(Collected data)

# # #

Lemma entries_small a (P : string * V → Prop) {Pdec : ∀ e, Decision (P e)} :
  small_allowlist a → small_bounds ((λ e, bound e.2) <$> filter P (map_to_list a)).
Proof.
  intros Ha b ([k v] & -> & [_ Hk%elem_of_map_to_list]%list_elem_of_filter)%list_elem_of_fmap.
  by eapply Ha.
Qed.

Lemma sum_free_small bs :
  small_bounds bs → (Z.of_nat (length bs) * M ≤ int_max)%Z →
  (0 ≤ sum_free bs ≤ Z.of_nat (length bs) * M)%Z.
Proof.
  intros Hb Hl. unfold sum_free. rewrite foldl_wrap_sum by (unfold in_int, int_min, int_max; lia).
  assert (Hs : (0 ≤ sumZ Free bs ≤ Z.of_nat (length bs) * M)%Z).
  { clear Hl. induction bs as [|b bs IH]; simpl; [unfold sumZ; simpl; lia|].
    rewrite sumZ_cons. specialize (IH (λ b' Hb', Hb b' (list_elem_of_further _ _ _ Hb'))).
    specialize (Hb b (list_elem_of_here _ _)). lia. }
  rewrite wrap_id; unfold in_int, int_min in *; lia.
Qed.

Lemma tighter_small a au b bu :
  (0 ≤ a)%Z → (0 ≤ b)%Z → (0 ≤ (tighter a au b bu).1)%Z.
Proof. unfold tighter. destruct au, bu; simpl; lia. Qed.

Lemma AllowlistBound_small a name :
  small_allowlist a → (Z.of_nat (size a) * M ≤ int_max)%Z →
  (0 ≤ (AllowlistBound bound a name).1.1)%Z ∧
  (IsFamily name = false → (AllowlistBound bound a name).1.1 ≤ M)%Z.
Proof.
  intros Ha Hs. unfold AllowlistBound, AllowlistBound_entries.
  assert (Ho : small_bounds (own_bounds bound (map_to_list a) name)) by (by apply entries_small).
  assert (Hp : small_bounds (product_bounds bound (map_to_list a) name))
    by (by apply entries_small).
  assert (Hf : small_bounds (family_bounds bound (map_to_list a) name))
    by (by apply entries_small).
  assert (Hn : length (product_bounds bound (map_to_list a) name) ≤ size a).
  { unfold product_bounds. rewrite length_fmap, <- length_map_to_list. apply length_filter. }
  assert (Hfam : IsFamily name = false → product_bounds bound (map_to_list a) name = []).
  { intros Hnf. unfold product_bounds. rewrite list_filter_nil; [done|].
    intros e _ [_ (? & _)%IsProductOf_spec]. congruence. }
  pose proof (tightest_small _ Ho) as Hto. pose proof (tightest_small _ Hf) as Htf.
  destruct (own_bounds _ _ _) as [|o os] eqn:Eo.
  - destruct (product_bounds _ _ _) as [|p ps] eqn:Ep.
    + destruct (family_bounds _ _ _); simpl in *; [lia|lia].
    + split; [|intros Hnf; by discriminate Hfam].
      case_match; simpl; [lia|]. apply (sum_free_small (p :: ps) Hp). nia.
  - destruct (family_bounds _ _ _) as [|f fs]; [simpl in *; lia|].
    destruct (tightest (o :: os)) as [x xu], (tightest (f :: fs)) as [y yu]. simpl in *.
    unfold tighter. destruct xu, yu; simpl; lia.
Qed.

# # #

#### [TASK STATEMENT]
Reproduce each of the records word for word.

#### [WRITTEN RESPONSE]
Lemma entries_small a (P : string * V → Prop) {Pdec : ∀ e, Decision (P e)} :
  small_allowlist a → small_bounds ((λ e, bound e.2) <$> filter P (map_to_list a)).
Proof.
  intros Ha b ([k v] & -> & [_ Hk%elem_of_map_to_list]%list_elem_of_filter)%list_elem_of_fmap.
  by eapply Ha.
Qed.

Lemma sum_free_small bs :
  small_bounds bs → (Z.of_nat (length bs) * M ≤ int_max)%Z →
  (0 ≤ sum_free bs ≤ Z.of_nat (length bs) * M)%Z.
Proof.
  intros Hb Hl. unfold sum_free. rewrite foldl_wrap_sum by (unfold in_int, int_min, int_max; lia).
  assert (Hs : (0 ≤ sumZ Free bs ≤ Z.of_nat (length bs) * M)%Z).
  { clear Hl. induction bs as [|b bs IH]; simpl; [unfold sumZ; simpl; lia|].
    rewrite sumZ_cons. specialize (IH (λ b' Hb', Hb b' (list_elem_of_further _ _ _ Hb'))).
    specialize (Hb b (list_elem_of_here _ _)). lia. }
  rewrite wrap_id; unfold in_int, int_min in *; lia.
Qed.

Lemma tighter_small a au b bu :
  (0 ≤ a)%Z → (0 ≤ b)%Z → (0 ≤ (tighter a au b bu).1)%Z.
Proof. unfold tighter. destruct au, bu; simpl; lia. Qed.

Lemma AllowlistBound_small a name :
  small_allowlist a → (Z.of_nat (size a) * M ≤ int_max)%Z →
  (0 ≤ (AllowlistBound bound a name).1.1)%Z ∧
  (IsFamily name = false → (AllowlistBound bound a name).1.1 ≤ M)%Z.
Proof.
  intros Ha Hs. unfold AllowlistBound, AllowlistBound_entries.
  assert (Ho : small_bounds (own_bounds bound (map_to_list a) name)) by (by apply entries_small).
  assert (Hp : small_bounds (product_bounds bound (map_to_list a) name))
    by (by apply entries_small).
  assert (Hf : small_bounds (family_bounds bound (map_to_list a) name))
    by (by apply entries_small).
  assert (Hn : length (product_bounds bound (map_to_list a) name) ≤ size a).
  { unfold product_bounds. rewrite length_fmap, <- length_map_to_list. apply length_filter. }
  assert (Hfam : IsFamily name = false → product_bounds bound (map_to_list a) name = []).
  { intros Hnf. unfold product_bounds. rewrite list_filter_nil; [done|].
    intros e _ [_ (? & _)%IsProductOf_spec]. congruence. }
  pose proof (tightest_small _ Ho) as Hto. pose proof (tightest_small _ Hf) as Htf.
  destruct (own_bounds _ _ _) as [|o os] eqn:Eo.
  - destruct (product_bounds _ _ _) as [|p ps] eqn:Ep.
    + destruct (family_bounds _ _ _); simpl in *; [lia|lia].
    + split; [|intros Hnf; by discriminate Hfam].
      case_match; simpl; [lia|]. apply (sum_free_small (p :: ps) Hp). nia.
  - destruct (family_bounds _ _ _) as [|f fs]; [simpl in *; lia|].
    destruct (tightest (o :: os)) as [x xu], (tightest (f :: fs)) as [y yu]. simpl in *.
    unfold tighter. destruct xu, yu; simpl; lia.
Qed.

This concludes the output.